# EXERCISE DIRECTIONS:
What you give back should be exactly the opening lines of the data, ending with the line that contains "- congruence." and including it.

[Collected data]
------------------------
(** Steps of [resume] and [synchronize_version] change only flags, version and epoch. *)
Lemma inv_control s c' rs h :
  sys_inv s -> evolves (ctl s) c' ->
  _active c' = _active (ctl s) -> heap c' = heap (ctl s) ->
  _suspended_generations c' = _suspended_generations (ctl s) ->
  _partial_rollout c' = _partial_rollout (ctl s) ->
  count_by awaiting_ready rs = Nat.b2n h -> (h = true -> _shutting_down c' = false) ->
  sys_inv {| ctl := c'; gens := gens s; pauses := pauses s; resumes := rs; held := h |}.
Proof.
  intros [R P S T K Hh] Ev A Hp Sn Pr C Sd. split; simpl; auto.
  - by rewrite A, Hp.
  - eapply Forall_impl; [exact P|]. intros p. by eapply pause_ok_evolves.
  - congruence.
  - rewrite Pr. eapply Forall_impl; [exact T|]. intros t. apply task_ok_epoch, Ev.
Qed.

Lemma evolves_refl c : evolves c c.
Proof. apply evolves_ext; [by repeat split|done|apply heap_ext_refl]. Qed.

Lemma resume_finish_evolves c v w : w = _paused c \/ w = true -> evolves c (resume_finish c v w).
Proof.
  intros W. split; [simpl; destruct w; lia|]. split; simpl.
  - destruct w; [lia|]. intros _ Hp. destruct W; congruence.
  - intros rid g E. exists g. by repeat split.
Qed.

Lemma inv_resume_begin s k t hr c' t' h :
  resumes s !! k = Some t -> rt_point t = RLock -> held s = false ->
  resume_begin (ctl s) t hr = (c', t', h) -> sys_inv s -> sys_inv (put_resume s k c' t' h).
Proof.
  intros Hk Pt Hh E I. unfold put_resume.
  assert (C : forall t', (count_by awaiting_ready (<[k := t']> (resumes s)))%nat
              = Nat.b2n (awaiting_ready t')).
  { intros u. pose proof (count_by_insert awaiting_ready _ _ _ u Hk) as C.
    rewrite (inv_lock _ I), Hh in C. unfold awaiting_ready at 2 in C. rewrite Pt in C.
    simpl in C. lia. }
  unfold resume_begin in E.
  destruct (_shutting_down (ctl s)) eqn:Sd;
    [|destruct (_paused (ctl s)) eqn:Pa; [destruct hr|]]; simplify_eq; apply inv_control;
    try done; try (by rewrite C); try apply evolves_refl; apply resume_finish_evolves; auto.
Qed.

Lemma inv_resume_ready s k t b c' t' :
  resumes s !! k = Some t -> rt_point t = RReady ->
  resume_ready (ctl s) t b = (c', t') -> sys_inv s -> sys_inv (put_resume s k c' t' false).
Proof.
  intros Hk Pt E I. unfold put_resume.
  assert (C : awaiting_ready t' = false ->
              (count_by awaiting_ready (<[k := t']> (resumes s)))%nat = 0%nat).
  { intros Ht'. pose proof (count_by_insert awaiting_ready _ _ _ t' Hk) as C.
    rewrite (inv_lock _ I), Ht' in C. unfold awaiting_ready at 2 in C. rewrite Pt in C.
    simpl in C. destruct (held s); simpl in C; lia. }
  unfold resume_ready in E. destruct b; simplify_eq; apply inv_control; try done;
    try (by rewrite C); [apply resume_finish_evolves; auto|apply evolves_refl].
Qed.

Lemma inv_sync s v c' b :
  synchronize_version (ctl s) v = Some (c', b) -> sys_inv s ->
  sys_inv {| ctl := c'; gens := gens s; pauses := pauses s; resumes := resumes s;
             held := held s |}.
Proof.
  intros E I. unfold synchronize_version in E.
  destruct (String.eqb _ ""); [done|]. destruct (_ || _ || _) eqn:B; simplify_eq;
    apply inv_control; try done; try apply (inv_lock _ I); try apply (inv_held _ I);
    try apply evolves_refl.
  bool_hyps. split; [simpl; case_bool_decide; lia|]. split; [simpl; congruence|].
  intros rid g E. exists g. by repeat split.
Qed.

Lemma inv_step s ev s' : sys_step s ev = Some s' -> sys_inv s -> sys_inv s'.
Proof.
  intros E I.
  destruct ev; simpl in E;
    try (destruct (gens s !! i) as [t|] eqn:Hi; simpl in E; [|done]).
  1: { simplify_eq. destruct I as [R P S T K Hh]. split; simpl; auto.
       - apply registry_snoc; [|done]. unfold own, gen_start. simpl. by destruct (_shutting_down _).
       - rewrite count_by_app, S. unfold count_by at 3, gen_start, suspended. simpl.
         destruct (_shutting_down _); simpl; lia.
       - apply Forall_app. split; [done|]. apply Forall_singleton, gen_start_task. }
  all: try (match type of E with (?x ≫= _) = _ => destruct x as [[c' t']|] eqn:Eg; simpl in E; [|done] end;
            simplify_eq; by eapply inv_gen).
  all: try (destruct (pauses s !! j) as [p|] eqn:Hj; simpl in E; [|done];
            match type of E with (?x ≫= _) = _ => destruct x as [[c' t']|] eqn:Eg; simpl in E; [|done] end;
            simplify_eq; by eapply inv_pause_step).
  - simplify_eq. destruct I as [R P S T K Hh]. split; simpl; auto.
    apply Forall_app. split; [done|]. apply Forall_singleton. by left.
  - simplify_eq. destruct I as [R P S T K Hh]. split; simpl; auto.
    by rewrite count_by_app, K, Nat.add_0_r.
  - destruct (resumes s !! k) as [t|] eqn:Hk; simpl in E; [|done].
    destruct (rt_point t) eqn:Pt; try done. destruct (held s) eqn:Hh; [done|].
    destruct (resume_begin _ _ _) as [[c' t'] h] eqn:Er. simplify_eq.
    by eapply inv_resume_begin.
  - destruct (resumes s !! k) as [t|] eqn:Hk; simpl in E; [|done].
    destruct (rt_point t) eqn:Pt; try done.
    destruct (resume_ready _ _ _) as [c' t'] eqn:Er. simplify_eq. by eapply inv_resume_ready.
  - destruct (held s) eqn:Hh; [done|].
    destruct (synchronize_version _ _) as [[c' b]|] eqn:Ev; simpl in E; [|done].
    simplify_eq. rewrite <- Hh. by eapply inv_sync.
Qed.

Lemma inv_run evs : forall s s', run s evs = Some s' -> sys_inv s -> sys_inv s'.
Proof.
  induction evs as [|ev evs IH]; intros s s' E I; simpl in E; [by simplify_eq|].
  destruct (sys_step s ev) as [s1|] eqn:E1; simpl in E; [|done].
  eapply IH; [exact E|]. by eapply inv_step.
Qed.

Lemma reachable_inv p evs s : run (Sys_init p) evs = Some s -> sys_inv s.
Proof. intros E. eapply inv_run; [exact E|apply sys_inv_init]. Qed.
End Inv.

(** ** A suspended generation the shutdown cannot reach *)

Definition starts_shutdown (ev : event) : bool :=
  match ev with EPause a => pa_shutdown a | _ => false end.

(** [_shutting_down] with [_resume_event] cleared, nothing left that would set it. *)
Record stranded (s : Sys) (i : nat) (t : GenTask) : Prop := {
  sd_down : _shutting_down (ctl s) = true;
  sd_event : _resume_event (ctl s) = false;
  sd_held : Forall (fun r => awaiting_ready r = false) (resumes s);
  sd_pauses : Forall (fun p => pt_point p = PLock -> pa_shutdown (pt_args p) = false) (pauses s);
  sd_task : gens s !! i = Some t /\ gt_point t = GSuspended }.

Section Stranded.
Context `{PyText}.

Lemma stranded_gen s i t j u ev c' u' :
  stranded s i t -> gens s !! j = Some u -> gen_event s u ev = Some (c', u') ->
  stranded (put_gen s j (c', u')) i t.
Proof.
  intros [D E Hd P [Ht Pt]] Hj Ev.
  destruct (gen_event_effect _ _ _ _ _ Ev) as (_ & (_ & _ & S3 & _ & S5) & _).
  split; simpl; try congruence; try done. split; [|done].
  destruct (decide (j = i)) as [->|N]; [|by rewrite list_lookup_insert_ne].
  assert (u = t) as -> by congruence. exfalso. unfold gen_event in Ev. rewrite Pt in Ev.
  destruct ev; try done. unfold gen_wake in Ev. by rewrite E in Ev.
Qed.

Lemma stranded_pause s i t j p ev c' p' :
  stranded s i t -> pauses s !! j = Some p -> pause_event s p ev = Some (c', p') ->
  stranded (put_pause s j (c', p')) i t.
Proof.
  intros [D E Hd P [Ht Pt]] Hj Ev. pose proof (Forall_lookup_1 _ _ _ _ P Hj) as Hp. simpl in Hp.
  assert (_shutting_down c' = true /\ _resume_event c' = false /\ pt_point p' <> PLock)
    as (A & B & C).
  { unfold pause_event in Ev.
    destruct ev; try (by destruct (pt_point p)); destruct (pt_point p) eqn:Q; try done.
    - destruct (held s); [done|]. unfold pause_begin in Ev. rewrite (Hp eq_refl) in Ev.
      by simplify_eq.
    - destruct (_ && _); [|done]. unfold pause_abort in Ev. simplify_eq. by destruct r.
    - destruct (forallb _ _); [|done]. unfold pause_collect in Ev. simplify_eq.
      destruct (pa_shutdown _); [done|].
      destruct (collect_fold results (pt_active p) (ctl s)) as (_ & (_ & _ & S3 & _ & S5) & _).
      by rewrite S3, S5.
    - destruct (pause_finish _ _ _ _) as [q|] eqn:F; simpl in Ev; [|done].
      unfold pause_finish in F. repeat case_match; by simplify_eq. }
  split; simpl; try done. by apply Forall_insert.
Qed.

Lemma stranded_step s i t ev s' :
  stranded s i t -> starts_shutdown ev = false -> sys_step s ev = Some s' -> stranded s' i t.
Proof.
  intros St N E. pose proof St as [D Ev Hd P [Ht Pt]].
  destruct ev; simpl in E;
    try (destruct (gens s !! i0) as [u|] eqn:Hi; simpl in E; [|done];
         match type of E with (?x ≫= _) = _ => destruct x as [[c' t']|] eqn:Eg; simpl in E; [|done] end;
         simplify_eq; by eapply stranded_gen);
    try (destruct (pauses s !! j) as [p|] eqn:Hj; simpl in E; [|done];
         match type of E with (?x ≫= _) = _ => destruct x as [[c' t']|] eqn:Eg; simpl in E; [|done] end;
         simplify_eq; by eapply stranded_pause).
  - simplify_eq. split; simpl; auto. split; [by apply lookup_app_l_Some|done].
  - simplify_eq. split; simpl; auto. apply Forall_app. split; [done|].
    by apply Forall_singleton.
  - simplify_eq. split; simpl; auto. apply Forall_app. split; [done|].
    by apply Forall_singleton.
  - destruct (resumes s !! k) as [r|] eqn:Hk; simpl in E; [|done].
    destruct (rt_point r); try done. destruct (held s); [done|].
    unfold resume_begin in E. rewrite D in E. simplify_eq. split; simpl; auto.
    by apply Forall_insert.
  - destruct (resumes s !! k) as [r|] eqn:Hk; simpl in E; [|done].
    pose proof (Forall_lookup_1 _ _ _ _ Hd Hk) as Q. unfold awaiting_ready in Q. simpl in Q.
    by destruct (rt_point r).
  - destruct (held s); [done|]. unfold synchronize_version in E.
    destruct (String.eqb _ ""); [done|]. rewrite D, orb_true_r in E. simpl in E.
    by simplify_eq.
Qed.

Lemma stranded_run evs : forall s i t s',
  stranded s i t -> Forall (fun ev => starts_shutdown ev = false) evs ->
  run s evs = Some s' -> stranded s' i t.
Proof.
  induction evs as [|ev evs IH]; intros s i t s' St F E; simpl in E; [by simplify_eq|].
  inversion F; subst. destruct (sys_step s ev) as [s1|] eqn:E1; simpl in E; [|done].
  eapply IH; [by eapply stranded_step|done|exact E].
Qed.
End Stranded.

(** A partial-rollout generation preempted by a weight update, a shutdown, and
    one more [pause] before the sleeping waiter polls. *)
Definition strand_args : GenArgs :=
  {| ga_input_ids := [1; 2]%Z; ga_max_new_tokens := 8; ga_session_id := Some "s";
     ga_instance_id := Some "i"; ga_turn_id := None; ga_expected_version := None;
     ga_expected_epoch := None; ga_logprob_start_len := -1; ga_context_window := None |}.

Definition abort_response (ids : list Z) (reason version : string) : Response :=
  {| r_input_logprobs := []; r_input_texts := []; r_output_ids := ids; r_output_logprobs := [];
     r_output_texts := []; r_text := ""; r_meta := [("weight_version", PStr version)];
     r_finish_reason := reason; r_input_invalid := false; r_all_invalid := false;
     r_routed := None |}.

Definition pause_all (sd : bool) : PauseArgs :=
  {| pa_shutdown := sd; pa_session_id := None; pa_instance_id := None;
     pa_reason := "weight_update"; pa_timeout := false |}.

Definition strand_trace : list event :=
  [ECall strand_args; ELoop 0 "u0"; ERegister 0; EPause (pause_all false); EPauseLock 0;
   EAbort 0 "dressage-s-u0" (AbortOk PNone); EResponse 0 (abort_response [7%Z] "abort" "1");
   EClose 0; ECollect 0; EPauseEnd 0 false;
   EPause (pause_all true); EPauseLock 1; ECollect 1; EPauseEnd 1 false;
   EPause (pause_all false); EPauseLock 2].

Lemma chunk_versions_length chs : length (chunk_versions chs) = length (chunk_ids chs).
Proof.
  unfold chunk_versions, chunk_ids. induction chs as [|ch cs IH]; [done|].
  simpl. by rewrite !length_app, length_replicate, IH.
Qed.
------------------------
# RESPONSE BOX:
(** Steps of [resume] and [synchronize_version] change only flags, version and epoch. *)
Lemma inv_control s c' rs h :
  sys_inv s -> evolves (ctl s) c' ->
  _active c' = _active (ctl s) -> heap c' = heap (ctl s) ->
  _suspended_generations c' = _suspended_generations (ctl s) ->
  _partial_rollout c' = _partial_rollout (ctl s) ->
  count_by awaiting_ready rs = Nat.b2n h -> (h = true -> _shutting_down c' = false) ->
  sys_inv {| ctl := c'; gens := gens s; pauses := pauses s; resumes := rs; held := h |}.
Proof.
  intros [R P S T K Hh] Ev A Hp Sn Pr C Sd. split; simpl; auto.
  - by rewrite A, Hp.
  - eapply Forall_impl; [exact P|]. intros p. by eapply pause_ok_evolves.
  - congruence.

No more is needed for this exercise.